(** numpy returns as many samples as it is asked for, and every idle time the
    configuration allows is at least one block long. *)
Hypothesis normal_length : forall scale n w, 0 <= n -> zlen (normal scale n w).1 = n.
Hypothesis block_size_pos : 0 < si_block_size c.
Hypothesis idle_a_block : forall w n,
  n_of c (uniform (si_idle_range_s c).1 (si_idle_range_s c).2 w).1 = Some n -> si_block_size c <= n.

(** ** One transmission at a time *)

Definition in_turn (log : list (SimTransmission (F := F))) : Prop :=
  StronglySorted (fun x y => tx_end x <= st_start_sample y) log.

Lemma in_turn_snoc log tx :
  in_turn log -> Forall (fun x => tx_end x <= st_start_sample tx) log -> in_turn (log ++ [tx]).
Proof.
  induction 1 as [|x log Hs IH Hx]; intros Hf; [repeat constructor|].
  inversion Hf as [|? ? Hx' Hf']; subst. constructor; [by apply IH|].
  apply Forall_app. split; [done|]. by constructor.
Qed.

Lemma heard_at_tx log tx i :
  in_turn log -> tx ∈ log -> covers i tx = true ->
  heard_at log i = st_audio tx !! Z.to_nat (i - st_start_sample tx).
Proof.
  unfold heard_at. induction 1 as [|y log Hs IH Hy]; intros Hin Hc; [by apply elem_of_nil in Hin|].
  cbn [List.find]. destruct (covers i y) eqn:E.
  - apply elem_of_cons in Hin as [-> | Hin]; [done|]. exfalso.
    rewrite Forall_forall in Hy. specialize (Hy tx Hin). unfold covers in *. bool_to_prop. lia.
  - apply elem_of_cons in Hin as [-> | Hin]; [congruence|]. by apply IH.
Qed.

Lemma heard_at_none log i : (forall tx, tx ∈ log -> covers i tx = false) -> heard_at log i = None.
Proof.
  intros Hn. unfold heard_at. destruct (List.find (covers i) log) as [tx|] eqn:E; [|done].
  apply find_some in E as [Hin Hc]. apply list_elem_of_In in Hin. rewrite Hn in Hc; done.
Qed.

Lemma find_app {A} (p : A -> bool) l l' :
  List.find p (l ++ l') = match List.find p l with Some x => Some x | None => List.find p l' end.
Proof. induction l as [|x l IH]; cbn; [done|]. by destruct (p x). Qed.

(** Transmissions that start later do not matter yet. *)
Lemma heard_at_later log new i :
  Forall (fun tx => i < st_start_sample tx) new -> heard_at (log ++ new) i = heard_at log i.
Proof.
  intros Hf. unfold heard_at. rewrite find_app. destruct (List.find (covers i) log); [done|].
  pose proof (heard_at_none new i) as Hn. unfold heard_at in Hn. apply Hn.
  rewrite Forall_forall in Hf. intros tx Hin. specialize (Hf tx Hin). unfold covers.
  apply andb_false_iff. left. lia.
Qed.

Lemma heard_at_past log tx i :
  Forall (fun x => tx_end x <= i) log ->
  heard_at (log ++ [tx]) i
  = if covers i tx then st_audio tx !! Z.to_nat (i - st_start_sample tx) else None.
Proof.
  intros Hf. unfold heard_at. rewrite find_app.
  assert (List.find (covers i) log = None) as ->.
  { induction Hf as [|x l Hx _ IH]; cbn; [done|]. unfold covers at 1.
    assert (i <? tx_end x = false) as -> by lia. by rewrite andb_false_r. }
  cbn. by destruct (covers i tx).
Qed.

(** ** The schedule *)

Record on_schedule s : Prop := {
  os_pos : 0 <= sb_pos s;
  os_turn : in_turn (sb_log s);
  os_start : Forall (fun tx => 0 <= st_start_sample tx) (sb_log s);
  os_current :
    match sb_current s with
    | None => sb_pos s <= sb_next_start s
              /\ Forall (fun tx => tx_end tx <= sb_pos s /\ tx_end tx <= sb_next_start s) (sb_log s)
    | Some tx => sb_pos s <= tx_end tx
                 /\ exists past, sb_log s = past ++ [tx] /\ Forall (fun x => tx_end x <= sb_pos s) past
    end;
}.

Lemma new_source_on_schedule rng s : new_source rng = Some s -> on_schedule s /\ sb_pos s = 0.
Proof.
  unfold Simulate.new_source. pose proof (idle_a_block rng) as Hi.
  destruct (uniform _ _ rng) as [idle rng']. cbn [fst] in Hi.
  intros (n & Hn & [= <-])%bind_Some. apply Hi in Hn. split; [|done].
  split; cbn; [lia|constructor|constructor|]. split; [lia|constructor].
Qed.

Local Notation schedule_next := (schedule_next uniform choice integer np_room np_ramp np_modulate c).

Lemma schedule_next_spec s s' :
  schedule_next s = Some s' ->
  exists tx, sb_current s' = Some tx /\ sb_log s' = sb_log s ++ [tx]
    /\ sb_pos s' = sb_pos s /\ st_start_sample tx = sb_next_start s.
Proof.
  unfold Simulate.schedule_next. destruct (choice _ _) as [text r1]. destruct (uniform _ _ r1) as [tone r2].
  destruct (uniform _ _ r2) as [wpm r3]. destruct (uniform _ _ r3) as [amp r4].
  destruct (integer r4) as [seed r5].
  intros (synth & _ & [= <-])%bind_Some. eexists. repeat split.
Qed.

....

### YOUR INSTRUCTIONS:
This exercise requires that all of the entries be repeated exactly.

### OUTPUT OF THE EXERCISE:
(** numpy returns as many samples as it is asked for, and every idle time the
    configuration allows is at least one block long. *)
Hypothesis normal_length : forall scale n w, 0 <= n -> zlen (normal scale n w).1 = n.
Hypothesis block_size_pos : 0 < si_block_size c.
Hypothesis idle_a_block : forall w n,
  n_of c (uniform (si_idle_range_s c).1 (si_idle_range_s c).2 w).1 = Some n -> si_block_size c <= n.

(** ** One transmission at a time *)

Definition in_turn (log : list (SimTransmission (F := F))) : Prop :=
  StronglySorted (fun x y => tx_end x <= st_start_sample y) log.

Lemma in_turn_snoc log tx :
  in_turn log -> Forall (fun x => tx_end x <= st_start_sample tx) log -> in_turn (log ++ [tx]).
Proof.
  induction 1 as [|x log Hs IH Hx]; intros Hf; [repeat constructor|].
  inversion Hf as [|? ? Hx' Hf']; subst. constructor; [by apply IH|].
  apply Forall_app. split; [done|]. by constructor.
Qed.

Lemma heard_at_tx log tx i :
  in_turn log -> tx ∈ log -> covers i tx = true ->
  heard_at log i = st_audio tx !! Z.to_nat (i - st_start_sample tx).
Proof.
  unfold heard_at. induction 1 as [|y log Hs IH Hy]; intros Hin Hc; [by apply elem_of_nil in Hin|].
  cbn [List.find]. destruct (covers i y) eqn:E.
  - apply elem_of_cons in Hin as [-> | Hin]; [done|]. exfalso.
    rewrite Forall_forall in Hy. specialize (Hy tx Hin). unfold covers in *. bool_to_prop. lia.
  - apply elem_of_cons in Hin as [-> | Hin]; [congruence|]. by apply IH.
Qed.

Lemma heard_at_none log i : (forall tx, tx ∈ log -> covers i tx = false) -> heard_at log i = None.
Proof.
  intros Hn. unfold heard_at. destruct (List.find (covers i) log) as [tx|] eqn:E; [|done].
  apply find_some in E as [Hin Hc]. apply list_elem_of_In in Hin. rewrite Hn in Hc; done.
Qed.

Lemma find_app {A} (p : A -> bool) l l' :
  List.find p (l ++ l') = match List.find p l with Some x => Some x | None => List.find p l' end.
Proof. induction l as [|x l IH]; cbn; [done|]. by destruct (p x). Qed.

(** Transmissions that start later do not matter yet. *)
Lemma heard_at_later log new i :
  Forall (fun tx => i < st_start_sample tx) new -> heard_at (log ++ new) i = heard_at log i.
Proof.
  intros Hf. unfold heard_at. rewrite find_app. destruct (List.find (covers i) log); [done|].
  pose proof (heard_at_none new i) as Hn. unfold heard_at in Hn. apply Hn.
  rewrite Forall_forall in Hf. intros tx Hin. specialize (Hf tx Hin). unfold covers.
  apply andb_false_iff. left. lia.
Qed.

Lemma heard_at_past log tx i :
  Forall (fun x => tx_end x <= i) log ->
  heard_at (log ++ [tx]) i
  = if covers i tx then st_audio tx !! Z.to_nat (i - st_start_sample tx) else None.
Proof.
  intros Hf. unfold heard_at. rewrite find_app.
  assert (List.find (covers i) log = None) as ->.
  { induction Hf as [|x l Hx _ IH]; cbn; [done|]. unfold covers at 1.
    assert (i <? tx_end x = false) as -> by lia. by rewrite andb_false_r. }
  cbn. by destruct (covers i tx).
Qed.

(** ** The schedule *)

Record on_schedule s : Prop := {
  os_pos : 0 <= sb_pos s;
  os_turn : in_turn (sb_log s);
  os_start : Forall (fun tx => 0 <= st_start_sample tx) (sb_log s);
  os_current :
    match sb_current s with
    | None => sb_pos s <= sb_next_start s
              /\ Forall (fun tx => tx_end tx <= sb_pos s /\ tx_end tx <= sb_next_start s) (sb_log s)
    | Some tx => sb_pos s <= tx_end tx
                 /\ exists past, sb_log s = past ++ [tx] /\ Forall (fun x => tx_end x <= sb_pos s) past
    end;
}.

Lemma new_source_on_schedule rng s : new_source rng = Some s -> on_schedule s /\ sb_pos s = 0.
Proof.
  unfold Simulate.new_source. pose proof (idle_a_block rng) as Hi.
  destruct (uniform _ _ rng) as [idle rng']. cbn [fst] in Hi.
  intros (n & Hn & [= <-])%bind_Some. apply Hi in Hn. split; [|done].
  split; cbn; [lia|constructor|constructor|]. split; [lia|constructor].
Qed.

Local Notation schedule_next := (schedule_next uniform choice integer np_room np_ramp np_modulate c).

Lemma schedule_next_spec s s' :
  schedule_next s = Some s' ->
  exists tx, sb_current s' = Some tx /\ sb_log s' = sb_log s ++ [tx]
    /\ sb_pos s' = sb_pos s /\ st_start_sample tx = sb_next_start s.
Proof.
  unfold Simulate.schedule_next. destruct (choice _ _) as [text r1]. destruct (uniform _ _ r1) as [tone r2].
  destruct (uniform _ _ r2) as [wpm r3]. destruct (uniform _ _ r3) as [amp r4].
  destruct (integer r4) as [seed r5].
  intros (synth & _ & [= <-])%bind_Some. eexists. repeat split.
Qed.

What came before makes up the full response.